In Minnesota, Galaty says, that means a byzantine, inter-department patchwork of regulations devoted to monitoring the potency of crops. Should a hemp farmer’s plants test above that .3% threshold, for whatever reason, the state requires complete destruction or complicated remediation. Those rules have partially snuffed out the initial “green rush” that accompanied the green-lighting of CBD production. (For more on the waning boom, read Christopher Vondracek’s recent Star Tribune deep-dive.)
“I don’t think CBD is a fad or a craze, because there are a lot of health benefits, but it was kind of like a gold rush–you could call it a green rush,” Galaty says. “When I started growing, there were 47 growers. Then it ballooned to about 550, now it’s probably around 300.”
CBD oil supply quickly outpaced demand, he says, and many rookie farmers became overwhelmed by regulatory realities and the hands-on care required to raise, harvest, and dry the crop. The nickel and diming for licensing and testing didn’t help, he adds.
“It’s really kind of stupid. If you’re a farmer, why are you going to grow it if you’re possibly going to have a record?” Galaty says. “I’m glad I did, because I’ve always been about agritourism.”
In the spring of 2019, he went all-in on hemp agritourism. The farmhouse that previously had been rented out was retrofitted into a head shop; the basement became a grow lab for Willow Keep Farm’s proprietary CBD line. Earlier this year, Galaty considered adding another hemp maze to the mix, but ultimately decided to invest in a growing, stoner-friend activity.
“I grew up in southern California, and I actually grew up across the very first disc golf course in the country,” he says. “I thought: I wonder how many holes I could get in my field…”

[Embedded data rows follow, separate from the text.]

(** The owner after the start and a list of commands, each with an open reply. *)
Definition identity_order (l : list Z) : list Z := l.
Definition after (commands : list FabricCommand) : option FO :=
  foldl (λ f c, f ← f; '(_, f) ← handle_command identity_order c true (Ok tt) f; Some f)
    (match start_inner demo_config demo_start with Ok r => Some (started demo_config r) | Err _ => None end)
    commands.
Definition polled_after (f : option FO) (s q : Polled) : option FO :=
  f ← f; '(_, f) ← owner_poll identity_order s q f; Some f.

Definition demo_descriptor : bytes :=
  match (d ← JettyDescriptor_from_ffi demo_export; JettyDescriptor_serialize d) with Ok b => b | Err _ => [] end.
Definition receiving : list FabricCommand :=
  [CreateLane demo_lane; BindLane 1 demo_descriptor; PostReceiveWindowRegistered 1 [5] [0%nat]].

(** The completion of the posted receive, with status [status]. *)
Definition demo_record (status : Z) : CompletionRecord :=
  mkCompletionRecord status 1 282583078338562 5 100 7 true true true true WorkRequest.
Definition flush_done_record : CompletionRecord :=
  mkCompletionRecord 0 0 0 0 0 7 false true false false FlushErrorDone.

(** A lane with a send window of one chunk in flight, and the completion of it. *)
Definition leased : option (FO * TxWindowLease) :=
  f ← after [CreateLane demo_lane; BindLane 1 demo_descriptor; GrantSendCredit 1 4; AcquireTxWindowChunks [100] 1];
  match last (replies f) with Some (ReplyLease (Ok lease)) => Some (f, lease) | _ => None end.
Definition command_on (c : FabricCommand) (f : option FO) : option FO :=
  f ← f; '(_, f) ← handle_command identity_order c true (Ok tt) f; Some f.
Definition sending : option FO :=
  '(f, lease) ← leased; command_on (SendRegisteredWindow 1 lease [9] 3%nat) (Some f).
Definition send_record : CompletionRecord :=
  mkCompletionRecord 0 0 282578783371264 0 100 7 false true true false WorkRequest.
Definition unknown_record : CompletionRecord :=
  mkCompletionRecord 0 0 0 0 0 7 false true false false (Unknown 9).

Lemma demo_typed : FabricFacts.config_typed demo_config.
Proof. unfold FabricFacts.config_typed. simpl. lia. Qed.
End UrmaDemo.

Module UrmaTheorems.
Import Urma Lane Router Post Runtime Fabric UrmaBufferFacts OwnerFacts PostFacts Frame Ledger RuntimeFacts FabricFacts LaneFacts UrmaDemo.

(** ** The buffers *)

(** C19: From its creation on, whatever calls of its interface are made in whatever order,
    as long as the lengths of completions are not negative, the registered buffer pool is
    well formed: the free lists name exactly the free slots, every slot has its place in the
    segment and, unless it is free, a live generation, every lease covers distinct slots, the
    slots of a receive lease are receive slots leased to it, and no two receive leases share
    a slot.  Send leases own their slots in the same way, and share none with another lease,
    if the calls include neither [complete_error] of a send nor [rollback_post] of a send
    slot: these two free a slot although a lease may cover it. *)
Theorem pool_reachable_well_formed {Seg} `{!NativeSegment Seg} (created : Z → Z → result FfiError Seg)
    (config : BufferPoolConfig) pid (p : UrmaBufferPool (Seg := Seg)) :
  0 ≤ tx_slot_count config → 0 ≤ rx_slot_count config → 0 ≤ slot_size config →
  (reachable false created config pid p → pool_inv (slot_size config) false p) ∧
  (reachable true created config pid p → pool_inv (slot_size config) true p).
Proof. intros Htx Hrx Hsz. split; by apply reachable_inv. Qed.

Lemma pool_reachable_well_formed_witness :
  ∃ p : UrmaBufferPool (Seg := unit),
    create (λ _ _, Ok tt) (buffer_pool demo_config) 1 = Ok p ∧ pool_inv 4096 false p ∧ pool_inv 4096 true p.
Proof.
  destruct (create (λ _ _, Ok tt) (buffer_pool demo_config) 1) as [p|e] eqn:Hc; [|exfalso; vm_compute in Hc; done].
  exists p. split; [done|].
  destruct (pool_reachable_well_formed (λ _ _, Ok tt) (buffer_pool demo_config) 1 p) as [Hany Hsend]; [vm_compute; congruence..|].
  split; [by apply Hany, reach_create|by apply Hsend, reach_create].
Defined.

(** A lease is given back as a whole or not at all: on success its record is
    gone, exactly its slots become free and every other slot is untouched; on an
    error (an unknown, stale or already recycled lease, the wrong kind, a slot
    that is not in its leased state) the pool is unchanged, and an error is
    returned only then. *)
Theorem recycle_all_or_nothing {Seg} `{!NativeSegment Seg} sz h (rc : LeaseRecycle) (k : LeaseKind)
    (p : UrmaBufferPool (Seg := Seg)) :
  pool_inv sz h p →
  wp (recycle rc k) (λ r p', pool_inv sz h p' ∧
    match r with
    | Ok n => ∃ rec, record (leases p) rc = Ok rec ∧ lease_kind rec = k ∧
        n = Z.of_nat (List.length (lease_slots rec)) ∧
        active (leases p') = delete (Urma.lease_id rc) (active (leases p)) ∧
        (∀ i, i ∉ index <$> lease_slots rec → slots p' !! i = slots p !! i) ∧
        (∀ id, id ∈ lease_slots rec → ∃ s, holds p id s ∧ kind s = lease_slot_kind k ∧
           state s = leased_state k ∧ holds p' id (set_state Free s))
    | Err _ => p' = p ∧ ¬ ∃ rec, record (leases p) rc = Ok rec ∧ lease_kind rec = k ∧
        ∀ id, id ∈ lease_slots rec → ∃ s, holds p id s ∧ kind s = lease_slot_kind k ∧
           state s = leased_state k
    end) p.
Proof.
  intros Hp. eapply wp_mono; [by apply recycle_spec|]. intros [n|e] p' (Hp' & Hr); split; try done.
  destruct Hr as (rec & ? & ? & ? & (Hle & _) & ? & ?). exists rec. split_and!; try done. by rewrite Hle.
Qed.

Lemma recycle_all_or_nothing_witness :
  ∃ p : UrmaBufferPool (Seg := unit), create (λ _ _, Ok tt) (buffer_pool demo_config) 1 = Ok p ∧
    wp (recycle (mkLeaseRecycle 1 1) LeaseTx) (λ r p', p' = p ∧ ∃ e, r = Err e) p.
Proof.
  destruct (create (λ _ _, Ok tt) (buffer_pool demo_config) 1) as [p|e] eqn:Hc; [|exfalso; vm_compute in Hc; done].
  exists p. split; [done|]. apply create_spec in Hc as (Hp & Hact & _); [|vm_compute; congruence..].
  eapply wp_mono; [apply (recycle_all_or_nothing 4096 true), Hp|].
  intros [n|e] p' (_ & Hr); [|by destruct Hr; eauto].
  destruct Hr as (rec & Hrec & _). unfold record in Hrec. rewrite Hact, lookup_empty in Hrec.
  by destruct (negb _).
Defined.

(** The spans of a received window are exactly the received bytes: their
    addresses, in order, are those of the completed parts of the slots, merged
    when adjacent, with the right total; every part lies inside its slot and
    inside the segment, and the slots were completed receives. *)
Theorem rx_lease_spans_exact {Seg} `{!NativeSegment Seg} base rlen (cs : list (SlotId * Z))
    (p : UrmaBufferPool (Seg := Seg)) :
  (∀ c, c ∈ cs → 0 ≤ c.2) →
  wp (rx_lease_spans base rlen cs None [] 0) (λ r p', p' = p ∧
    ∀ spans total, r = Ok (spans, total) →
      spans ≫= span_bytes = cs ≫= slot_bytes base p ∧ total = foldr Z.add 0 (snd <$> cs) ∧
      ∀ c, c ∈ cs → ∃ s, holds p c.1 s ∧ kind s = Rx ∧ state s = RecvCompleted ∧
                         1 ≤ c.2 ≤ len s ∧ offset s + c.2 ≤ rlen) p.
Proof.
  intros Hcs. eapply wp_mono; [apply (rx_lease_spans_spec base rlen cs None [] 0); [done|congruence]|].
  intros r p' [-> Hr]. split; [done|]. intros spans total ->. by destruct Hr as (? & -> & ?).
Qed.

Lemma rx_lease_spans_exact_witness :
  let p := mkPool (Seg := unit) (Some tt)
    [mkBufferSlot Rx 0 8 RecvCompleted 1; mkBufferSlot Rx 8 8 RecvCompleted 1] [] [] (mkLeaseBook 1 1 ∅) [] true in
  rx_lease_spans 1000 16 [(mkSlotId 0 1, 8); (mkSlotId 1 1, 3)] None [] 0 p
    = Some (Ok ([mkRegisteredSpan 1000 11], 11), p) ∧
  [mkRegisteredSpan 1000 11] ≫= span_bytes = [(mkSlotId 0 1, 8); (mkSlotId 1 1, 3)] ≫= slot_bytes 1000 p.
Proof.
  intros p. assert (rx_lease_spans 1000 16 [(mkSlotId 0 1, 8); (mkSlotId 1 1, 3)] None [] 0 p
    = Some (Ok ([mkRegisteredSpan 1000 11], 11), p)) as Hrun by (vm_compute; reflexivity).
  split; [exact Hrun|].
  pose proof (rx_lease_spans_exact 1000 16 [(mkSlotId 0 1, 8); (mkSlotId 1 1, 3)] p) as Hw.
  unfold wp in Hw. rewrite Hrun in Hw. destruct Hw as [_ Hw].
  { intros c [->|[->|[]%not_elem_of_nil]%elem_of_cons]%elem_of_cons; simpl; lia. }
  by destruct (Hw _ _ eq_refl) as (Hb & _).
Defined.

(** ** Identities and descriptors *)

(** The 64-bit context of a work request identifies it: every valid token is
    packed and read back, and whatever number decodes is the context of a valid
    token. *)
Theorem wr_token_roundtrip (t : WrToken) :
  token_valid t →
  (∃ v, WrToken_encode t = Ok v ∧ 0 ≤ v < 2 ^ 64 ∧ WrToken_decode v = Ok t) ∧
  (∀ v t', WrToken_decode v = Ok t' → token_valid t').
Proof.
  intros Ht. split; [|apply WrToken_decode_valid]. pose proof (WrToken_encode_eq t Ht) as Hv.
  eexists. split; [exact Hv|]. split; [|by apply (WrToken_encode_decode t)].
  pose proof (operation_code_range (operation t)). destruct Ht as (Hl & Hg & Hsg & Hsi).
  rewrite SlotId_encode_eq by done. unfold packed. lia.
Qed.

Lemma wr_token_roundtrip_witness :
  WrToken_decode 282583078338562 = Ok (mkWrToken 1 1 Recv (mkSlotId 2 1)) ∧
  token_valid (mkWrToken 1 1 Recv (mkSlotId 2 1)).
Proof.
  assert (WrToken_decode 282583078338562 = Ok (mkWrToken 1 1 Recv (mkSlotId 2 1))) as Hd by (vm_compute; reflexivity).
  split; [exact Hd|]. apply (proj2 (wr_token_roundtrip (mkWrToken 1 1 Send (mkSlotId 0 1)) ltac:(unfold token_valid; simpl; lia)) _ _ Hd).
Defined.

(** A Jetty descriptor survives the wire in both directions: what is serialised
    is read back as it was, and whatever bytes are accepted are the serialisation
    of the descriptor they were read as. *)
Theorem jetty_descriptor_roundtrip (d : JettyDescriptor) (b : bytes) :
  (descriptor_typed d → JettyDescriptor_serialize d = Ok b → JettyDescriptor_deserialize b = Ok d) ∧
  (JettyDescriptor_deserialize b = Ok d → JettyDescriptor_serialize d = Ok b).
Proof. split; [apply descriptor_serialize_deserialize|apply descriptor_deserialize_serialize]. Qed.

Lemma jetty_descriptor_roundtrip_witness :
  JettyDescriptor_deserialize demo_descriptor = Ok (mkJettyDescriptor 1 1 0 7 1 [Byte.x01]).
Proof.
  apply (proj1 (jetty_descriptor_roundtrip (mkJettyDescriptor 1 1 0 7 1 [Byte.x01]) demo_descriptor)).
  - unfold descriptor_typed. simpl. lia.
  - vm_compute. reflexivity.
Defined.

Ultimately, 13 grassy fairways were forged into a thick field of hemp, creating a rough that can swallow discs whole. The themed holes hit the sweet spot between traditional disc golfing and miniature golf. Ya know, canna-disc golf.
While he doesn’t explicitly advertise or advocate the mind-altering allure of the property, Galaty acknowledges that 420-friendly folks do make the pilgrimage to pop gummies from the storefront and enjoy disc golfing, maze walking, and Halloween frights.
Minnesota’s recent quasi-legalization wasn’t a boon to business, he says. Galaty describes it as a promotional tool that’ll embolden “the marijuana mafia,” a term he uses for the state’s two deep-pocketed, politically connected medical marijuana companies, Goodness Growth and LeafLine Industries. In order to keep selling delta-8 products, Willow’s Keep recently acquired a sister farm in Wisconsin that’ll soon host its own hemp maze.
Right now, however, Galaty isn’t dwelling on regulatory hurdles. He’s busy concentrating on scaring the hell out of Fright Farm ticket buyers. (Guests have been known to wet themselves, the farm’s shopkeep says.) The annual event attracts around 100 volunteers, including professional actors who invent their own demonic characters and costumes. There is a lights-on family friendly edition, Galaty says, and local nonprofit Pine Area People for the Arts gets a cut of the fright bucks.
And if they learn a little something about the humble hemp plant between shrieks? That’s what it’s all about.
“I understand the cannabinoid system,” Galaty. “I understand how this plant can really feed you, heal you, clothe you, and shelter you.”